Lack of contracts (0 hours, 5 hour contracts…)
Lack of payment or poor salaries (£10 per hour, if students don’t show, teachers don’t get paid)
Lack of development opportunities (teachers teach, go home, teach, go home… very little in between)
Lack of ‘community’ or teamwork (no staff activities, no staff rooms, no team spirit)
Lack of trust (in the system, in the staff)
In the wrong school, teaching English as a foreign language can be an absolute nightmare for those of us that truly care about our job and our students. Management can play a huge role in these nightmare situations and it’s usually management who have never taught, or have no desire to teach.
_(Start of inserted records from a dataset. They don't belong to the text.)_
(* ===== verification/Permissions.v ===== *)
(** * Permissions: [protocol/src/{permissions,models,protocol}.rs]

    The approval settings, file-system sandbox policies, the access they give a
    path, the protection of metadata directories, and how policies are built
    and extended.  The roots that sandboxes are configured with are in
    [WritableRoots]. *)

From S2P Require Import Prelude Paths HostPaths.
Local Open Scope str_scope.

(** ** Approval settings *)

Record GranularApprovalConfig : Type := mkGranular {
  sandbox_approval : bool;
  rules_approval : bool;
  skill_approval : bool;
  request_permissions : bool;
  mcp_elicitations : bool;
}.

Inductive AskForApproval : Type :=
| UnlessTrusted
| OnFailure
| OnRequest
| Granular (config : GranularApprovalConfig)
| Never.

Inductive SandboxPermissions : Type := UseDefault | RequireEscalated | WithAdditionalPermissions.

Definition requests_sandbox_override (p : SandboxPermissions) : bool :=
  match p with UseDefault => false | _ => true end.

Definition requires_escalated_permissions (p : SandboxPermissions) : bool :=
  match p with RequireEscalated => true | _ => false end.

(** ** Data *)

Inductive NetworkSandboxPolicy : Type := NetRestricted | NetEnabled.

Definition net_is_enabled (p : NetworkSandboxPolicy) : bool :=
  match p with NetEnabled => true | NetRestricted => false end.

Inductive FileSystemAccessMode : Type := AccessRead | AccessWrite | AccessNone.
(* ===== verification/WritableRoots.v ===== *)
(** * WritableRoots: what a sandbox is configured with

    The readable, writable and unreadable roots of a policy
    ([protocol/src/permissions.rs], [WritableRoot] of [protocol/src/protocol.rs])
    and the matcher that denies direct reads.  The first theorem says that the
    roots agree with the access the policy itself gives a path. *)

From S2P Require Import Prelude Paths HostPaths Permissions.
Local Open Scope str_scope.

Record WritableRoot : Type := mkWritableRoot {
  root : str;
  read_only_subpaths : list str;
  protected_metadata_names : list str;
}.

Definition path_contains_protected_metadata_name (self : WritableRoot) (path : str) : bool :=
  match path_strip_prefix path (root self) with
  | None | Some [] => false
  | Some (first_component :: _) =>
      existsb (fun name => as_os_str first_component =? name) (protected_metadata_names self)
  end.

Definition is_path_writable (self : WritableRoot) (path : str) : bool :=
  if negb (path_starts_with path (root self)) then false
  else if existsb (path_starts_with path) (read_only_subpaths self) then false
  else negb (path_contains_protected_metadata_name self path).

Section roots.
Context `{Host}.

Definition has_explicit_resolved_path_entry (entries : list ResolvedFileSystemEntry) (path : str) : bool :=
  existsb (fun entry => path_eqb (res_path entry) path) entries.

Definition protected_metadata_names_for_writable_root (policy : FileSystemSandboxPolicy)
    (root : str) (raw_writable_roots : list str) (cwd : str) : list str :=
  List.filter (fun metadata_name =>
    forallb (fun metadata_path => negb (can_write_path_with_cwd policy metadata_path cwd))
      (join_abs root metadata_name
       :: map (fun raw_root => join_abs raw_root metadata_name) raw_writable_roots))
    PROTECTED_METADATA_PATH_NAMES.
People who are not educators do not truly understand what teachers and students need to build a successful team, a positive learning environment and, especially, be a part of a huge life experience for many students.
Many students have left home to come to the UK (and Canada, Australia…) to improve their English for University, for IELTS or simply to improve for themselves. It is part of our job to teach them about the culture, the strange and wonderful things that our country is famous for, and to help them enjoy their experience as much as possible.
The saying “You can’t pour from an empty cup” springs to mind here because how can we support our students if our management aren’t supporting us teachers?